## What you need to do
Go to the line below containing "assert ((off +" and print exactly from there through the line containing "[->|Hne]; [by left|right].", both included. Print nothing else.

+++ Supplied data

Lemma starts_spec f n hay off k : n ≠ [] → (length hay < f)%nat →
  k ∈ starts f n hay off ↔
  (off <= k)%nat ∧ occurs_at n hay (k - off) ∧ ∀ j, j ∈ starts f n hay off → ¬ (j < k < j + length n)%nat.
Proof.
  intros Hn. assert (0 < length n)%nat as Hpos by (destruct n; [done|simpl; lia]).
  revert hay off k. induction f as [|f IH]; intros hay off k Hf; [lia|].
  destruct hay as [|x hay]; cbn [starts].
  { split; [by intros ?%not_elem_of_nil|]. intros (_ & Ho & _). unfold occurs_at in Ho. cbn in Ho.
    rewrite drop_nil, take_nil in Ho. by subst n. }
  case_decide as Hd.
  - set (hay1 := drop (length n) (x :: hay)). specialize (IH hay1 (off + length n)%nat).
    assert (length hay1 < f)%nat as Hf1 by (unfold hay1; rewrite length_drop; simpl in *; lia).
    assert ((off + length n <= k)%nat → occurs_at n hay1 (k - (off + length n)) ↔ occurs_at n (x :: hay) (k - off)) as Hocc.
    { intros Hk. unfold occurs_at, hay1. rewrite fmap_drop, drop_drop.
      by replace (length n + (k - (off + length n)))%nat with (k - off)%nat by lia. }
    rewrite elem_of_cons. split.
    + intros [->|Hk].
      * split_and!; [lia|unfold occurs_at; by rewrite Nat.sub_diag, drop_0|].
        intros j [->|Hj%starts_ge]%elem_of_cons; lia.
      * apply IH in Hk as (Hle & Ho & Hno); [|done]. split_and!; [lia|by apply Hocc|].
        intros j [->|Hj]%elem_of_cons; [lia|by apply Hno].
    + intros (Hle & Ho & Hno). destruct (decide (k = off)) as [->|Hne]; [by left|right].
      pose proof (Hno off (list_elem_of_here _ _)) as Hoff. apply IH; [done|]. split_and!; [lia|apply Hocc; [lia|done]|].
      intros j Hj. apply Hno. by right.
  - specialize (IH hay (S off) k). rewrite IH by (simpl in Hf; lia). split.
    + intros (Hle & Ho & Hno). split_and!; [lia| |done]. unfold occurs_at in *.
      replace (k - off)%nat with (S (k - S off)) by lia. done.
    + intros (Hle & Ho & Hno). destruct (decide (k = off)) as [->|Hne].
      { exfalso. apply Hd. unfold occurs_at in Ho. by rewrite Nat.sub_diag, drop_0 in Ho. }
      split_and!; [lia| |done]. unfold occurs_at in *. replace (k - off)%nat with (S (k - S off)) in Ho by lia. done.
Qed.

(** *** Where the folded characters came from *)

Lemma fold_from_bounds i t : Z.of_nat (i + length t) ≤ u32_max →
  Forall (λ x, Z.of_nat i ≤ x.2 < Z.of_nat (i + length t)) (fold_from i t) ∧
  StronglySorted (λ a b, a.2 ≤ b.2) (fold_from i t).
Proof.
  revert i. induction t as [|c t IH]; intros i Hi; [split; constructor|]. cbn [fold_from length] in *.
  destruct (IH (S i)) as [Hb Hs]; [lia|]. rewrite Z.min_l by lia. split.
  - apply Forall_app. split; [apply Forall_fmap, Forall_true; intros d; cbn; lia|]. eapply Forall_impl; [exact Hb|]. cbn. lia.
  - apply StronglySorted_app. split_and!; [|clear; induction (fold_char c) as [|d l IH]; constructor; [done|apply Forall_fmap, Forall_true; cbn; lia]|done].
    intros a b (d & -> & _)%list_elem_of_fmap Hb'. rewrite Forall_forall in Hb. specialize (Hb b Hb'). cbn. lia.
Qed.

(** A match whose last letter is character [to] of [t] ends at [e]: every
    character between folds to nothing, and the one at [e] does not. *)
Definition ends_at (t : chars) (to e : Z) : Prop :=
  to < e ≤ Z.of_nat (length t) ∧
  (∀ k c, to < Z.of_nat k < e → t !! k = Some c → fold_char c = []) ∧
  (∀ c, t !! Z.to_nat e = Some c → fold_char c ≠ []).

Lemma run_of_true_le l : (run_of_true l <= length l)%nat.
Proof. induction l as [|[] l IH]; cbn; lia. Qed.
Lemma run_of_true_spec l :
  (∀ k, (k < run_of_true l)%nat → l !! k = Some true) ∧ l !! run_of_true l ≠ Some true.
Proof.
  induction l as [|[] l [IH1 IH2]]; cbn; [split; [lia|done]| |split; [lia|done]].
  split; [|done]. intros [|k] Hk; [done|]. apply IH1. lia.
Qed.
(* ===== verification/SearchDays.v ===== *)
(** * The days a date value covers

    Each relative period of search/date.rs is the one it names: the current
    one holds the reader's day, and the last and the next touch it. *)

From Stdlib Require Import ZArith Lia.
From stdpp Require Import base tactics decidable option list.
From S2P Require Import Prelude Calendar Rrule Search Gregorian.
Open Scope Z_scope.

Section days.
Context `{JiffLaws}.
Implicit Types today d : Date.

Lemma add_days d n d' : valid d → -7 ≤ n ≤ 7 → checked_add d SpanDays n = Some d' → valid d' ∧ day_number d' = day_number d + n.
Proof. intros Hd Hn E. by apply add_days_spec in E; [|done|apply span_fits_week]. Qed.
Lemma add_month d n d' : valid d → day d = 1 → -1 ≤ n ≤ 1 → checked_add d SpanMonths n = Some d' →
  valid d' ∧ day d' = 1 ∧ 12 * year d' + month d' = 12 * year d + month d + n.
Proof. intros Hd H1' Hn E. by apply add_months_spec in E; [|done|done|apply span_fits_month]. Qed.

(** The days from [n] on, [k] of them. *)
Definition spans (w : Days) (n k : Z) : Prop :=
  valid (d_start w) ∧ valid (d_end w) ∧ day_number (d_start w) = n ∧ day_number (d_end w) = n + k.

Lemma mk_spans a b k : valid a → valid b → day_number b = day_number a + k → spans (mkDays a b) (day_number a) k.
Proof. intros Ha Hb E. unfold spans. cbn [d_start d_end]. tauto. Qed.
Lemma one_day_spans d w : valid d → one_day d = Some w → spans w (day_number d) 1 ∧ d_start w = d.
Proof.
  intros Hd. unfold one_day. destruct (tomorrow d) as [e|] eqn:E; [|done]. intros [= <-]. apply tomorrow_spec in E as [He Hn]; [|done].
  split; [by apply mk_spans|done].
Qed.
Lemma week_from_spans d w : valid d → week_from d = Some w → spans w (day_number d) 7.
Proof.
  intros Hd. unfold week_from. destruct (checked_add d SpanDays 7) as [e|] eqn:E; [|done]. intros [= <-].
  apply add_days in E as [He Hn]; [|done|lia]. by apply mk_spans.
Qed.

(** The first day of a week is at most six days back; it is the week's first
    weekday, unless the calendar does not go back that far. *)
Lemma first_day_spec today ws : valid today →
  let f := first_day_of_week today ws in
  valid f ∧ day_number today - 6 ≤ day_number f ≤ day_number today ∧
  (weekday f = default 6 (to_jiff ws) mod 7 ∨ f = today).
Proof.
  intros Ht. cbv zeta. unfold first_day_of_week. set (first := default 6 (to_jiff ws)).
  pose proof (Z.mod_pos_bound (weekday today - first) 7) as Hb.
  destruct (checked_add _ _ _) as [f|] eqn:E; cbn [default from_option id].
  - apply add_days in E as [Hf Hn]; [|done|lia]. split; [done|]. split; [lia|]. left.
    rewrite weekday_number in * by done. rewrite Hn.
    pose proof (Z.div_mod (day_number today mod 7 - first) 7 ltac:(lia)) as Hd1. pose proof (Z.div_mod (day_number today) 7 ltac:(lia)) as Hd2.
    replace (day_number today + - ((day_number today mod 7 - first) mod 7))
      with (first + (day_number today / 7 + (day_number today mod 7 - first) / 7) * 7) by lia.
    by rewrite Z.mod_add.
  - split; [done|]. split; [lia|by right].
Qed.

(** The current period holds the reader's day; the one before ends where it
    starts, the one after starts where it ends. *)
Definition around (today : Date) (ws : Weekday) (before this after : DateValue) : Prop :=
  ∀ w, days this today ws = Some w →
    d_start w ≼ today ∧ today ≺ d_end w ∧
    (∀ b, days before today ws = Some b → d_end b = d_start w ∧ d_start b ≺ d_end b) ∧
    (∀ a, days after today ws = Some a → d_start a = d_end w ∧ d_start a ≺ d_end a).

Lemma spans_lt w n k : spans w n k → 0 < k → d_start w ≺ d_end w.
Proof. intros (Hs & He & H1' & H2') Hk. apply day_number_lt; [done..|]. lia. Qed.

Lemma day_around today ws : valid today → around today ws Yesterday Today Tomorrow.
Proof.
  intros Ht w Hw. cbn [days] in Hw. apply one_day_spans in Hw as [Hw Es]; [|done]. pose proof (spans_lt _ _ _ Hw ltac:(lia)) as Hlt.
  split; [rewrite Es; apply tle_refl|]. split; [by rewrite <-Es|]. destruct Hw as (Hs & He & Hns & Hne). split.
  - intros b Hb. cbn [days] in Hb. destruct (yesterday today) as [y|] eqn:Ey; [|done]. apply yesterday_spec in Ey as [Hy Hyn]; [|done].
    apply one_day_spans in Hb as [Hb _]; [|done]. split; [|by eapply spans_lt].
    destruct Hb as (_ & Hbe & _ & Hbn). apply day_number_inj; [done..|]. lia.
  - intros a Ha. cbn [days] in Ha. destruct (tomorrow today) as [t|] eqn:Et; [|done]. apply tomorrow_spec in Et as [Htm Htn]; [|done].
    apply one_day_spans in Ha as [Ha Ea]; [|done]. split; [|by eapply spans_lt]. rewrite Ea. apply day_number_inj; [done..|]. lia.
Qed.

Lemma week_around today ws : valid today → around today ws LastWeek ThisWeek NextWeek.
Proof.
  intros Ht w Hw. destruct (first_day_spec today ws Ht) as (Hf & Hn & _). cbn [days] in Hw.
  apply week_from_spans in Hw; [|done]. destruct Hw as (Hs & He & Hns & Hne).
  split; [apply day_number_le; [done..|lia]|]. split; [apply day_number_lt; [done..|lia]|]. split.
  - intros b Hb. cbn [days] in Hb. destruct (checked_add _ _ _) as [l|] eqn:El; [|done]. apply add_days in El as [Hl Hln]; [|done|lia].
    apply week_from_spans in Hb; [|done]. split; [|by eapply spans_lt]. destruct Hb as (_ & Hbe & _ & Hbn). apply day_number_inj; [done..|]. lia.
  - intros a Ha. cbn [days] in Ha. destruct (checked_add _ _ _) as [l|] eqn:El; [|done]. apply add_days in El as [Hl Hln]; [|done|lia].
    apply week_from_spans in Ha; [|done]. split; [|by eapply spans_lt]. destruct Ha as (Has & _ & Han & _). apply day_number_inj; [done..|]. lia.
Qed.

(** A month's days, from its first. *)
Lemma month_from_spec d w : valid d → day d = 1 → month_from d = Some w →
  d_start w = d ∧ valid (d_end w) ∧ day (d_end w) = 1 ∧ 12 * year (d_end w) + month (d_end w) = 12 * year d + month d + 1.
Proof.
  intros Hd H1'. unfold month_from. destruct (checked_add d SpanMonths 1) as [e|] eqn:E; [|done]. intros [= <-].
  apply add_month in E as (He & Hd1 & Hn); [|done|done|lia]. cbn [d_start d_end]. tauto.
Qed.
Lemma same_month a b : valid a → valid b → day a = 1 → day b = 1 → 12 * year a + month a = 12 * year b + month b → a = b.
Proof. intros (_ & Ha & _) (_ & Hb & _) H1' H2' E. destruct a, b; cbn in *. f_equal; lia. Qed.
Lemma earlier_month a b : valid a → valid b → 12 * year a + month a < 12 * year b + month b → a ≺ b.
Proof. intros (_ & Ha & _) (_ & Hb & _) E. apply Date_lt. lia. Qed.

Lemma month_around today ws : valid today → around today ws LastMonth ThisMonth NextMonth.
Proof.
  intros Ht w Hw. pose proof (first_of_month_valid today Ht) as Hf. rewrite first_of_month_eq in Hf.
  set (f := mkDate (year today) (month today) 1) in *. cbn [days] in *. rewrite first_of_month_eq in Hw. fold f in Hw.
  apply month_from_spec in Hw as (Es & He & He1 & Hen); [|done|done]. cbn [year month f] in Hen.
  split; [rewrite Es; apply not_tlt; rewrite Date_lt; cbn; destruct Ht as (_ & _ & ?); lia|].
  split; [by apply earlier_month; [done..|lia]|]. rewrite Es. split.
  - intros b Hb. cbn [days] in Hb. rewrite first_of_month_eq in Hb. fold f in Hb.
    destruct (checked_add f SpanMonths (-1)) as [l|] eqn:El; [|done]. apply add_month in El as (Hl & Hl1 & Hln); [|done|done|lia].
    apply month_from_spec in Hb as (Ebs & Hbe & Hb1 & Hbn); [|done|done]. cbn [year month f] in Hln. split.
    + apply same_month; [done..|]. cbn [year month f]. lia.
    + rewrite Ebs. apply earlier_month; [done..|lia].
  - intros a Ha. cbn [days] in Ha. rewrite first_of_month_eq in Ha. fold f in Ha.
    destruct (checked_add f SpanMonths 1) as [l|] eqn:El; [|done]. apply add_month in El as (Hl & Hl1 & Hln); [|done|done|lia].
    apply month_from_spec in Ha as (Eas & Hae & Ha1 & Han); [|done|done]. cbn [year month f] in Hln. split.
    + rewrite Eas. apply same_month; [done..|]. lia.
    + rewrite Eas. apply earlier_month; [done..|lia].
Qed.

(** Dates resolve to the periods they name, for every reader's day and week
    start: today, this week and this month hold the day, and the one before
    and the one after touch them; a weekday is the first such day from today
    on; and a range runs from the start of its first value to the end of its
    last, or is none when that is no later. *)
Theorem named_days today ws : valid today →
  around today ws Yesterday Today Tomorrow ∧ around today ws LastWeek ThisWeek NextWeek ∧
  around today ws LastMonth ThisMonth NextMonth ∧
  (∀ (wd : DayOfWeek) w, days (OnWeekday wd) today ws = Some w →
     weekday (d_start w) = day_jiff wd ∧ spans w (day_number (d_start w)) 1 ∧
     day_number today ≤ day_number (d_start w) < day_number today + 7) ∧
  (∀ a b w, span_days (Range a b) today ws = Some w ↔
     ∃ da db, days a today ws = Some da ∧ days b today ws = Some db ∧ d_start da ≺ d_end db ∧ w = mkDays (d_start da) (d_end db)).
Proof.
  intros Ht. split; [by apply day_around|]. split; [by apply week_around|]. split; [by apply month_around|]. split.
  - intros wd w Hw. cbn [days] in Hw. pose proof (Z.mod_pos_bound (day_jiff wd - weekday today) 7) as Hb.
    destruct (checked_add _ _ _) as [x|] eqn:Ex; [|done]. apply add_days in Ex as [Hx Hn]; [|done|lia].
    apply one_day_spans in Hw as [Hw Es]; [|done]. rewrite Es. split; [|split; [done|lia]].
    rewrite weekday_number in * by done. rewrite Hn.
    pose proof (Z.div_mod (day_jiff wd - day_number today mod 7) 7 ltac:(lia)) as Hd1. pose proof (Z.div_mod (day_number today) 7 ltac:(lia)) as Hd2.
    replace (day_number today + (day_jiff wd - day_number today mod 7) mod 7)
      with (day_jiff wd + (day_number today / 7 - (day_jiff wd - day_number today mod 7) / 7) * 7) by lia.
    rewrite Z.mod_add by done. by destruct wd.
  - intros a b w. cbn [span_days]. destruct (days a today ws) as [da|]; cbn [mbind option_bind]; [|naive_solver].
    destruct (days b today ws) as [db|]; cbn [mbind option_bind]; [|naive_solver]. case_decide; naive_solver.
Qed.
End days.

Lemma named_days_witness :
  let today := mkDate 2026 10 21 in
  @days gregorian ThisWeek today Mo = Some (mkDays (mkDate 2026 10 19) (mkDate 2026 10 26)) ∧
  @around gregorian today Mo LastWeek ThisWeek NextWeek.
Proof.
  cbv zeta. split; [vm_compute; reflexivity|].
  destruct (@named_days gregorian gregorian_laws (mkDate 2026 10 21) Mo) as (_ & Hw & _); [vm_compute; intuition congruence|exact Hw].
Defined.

++++++

## Response for this exercise
    assert ((off + length n <= k)%nat → occurs_at n hay1 (k - (off + length n)) ↔ occurs_at n (x :: hay) (k - off)) as Hocc.
    { intros Hk. unfold occurs_at, hay1. rewrite fmap_drop, drop_drop.
      by replace (length n + (k - (off + length n)))%nat with (k - off)%nat by lia. }
    rewrite elem_of_cons. split.
    + intros [->|Hk].
      * split_and!; [lia|unfold occurs_at; by rewrite Nat.sub_diag, drop_0|].
        intros j [->|Hj%starts_ge]%elem_of_cons; lia.
      * apply IH in Hk as (Hle & Ho & Hno); [|done]. split_and!; [lia|by apply Hocc|].
        intros j [->|Hj]%elem_of_cons; [lia|by apply Hno].
    + intros (Hle & Ho & Hno). destruct (decide (k = off)) as [->|Hne]; [by left|right].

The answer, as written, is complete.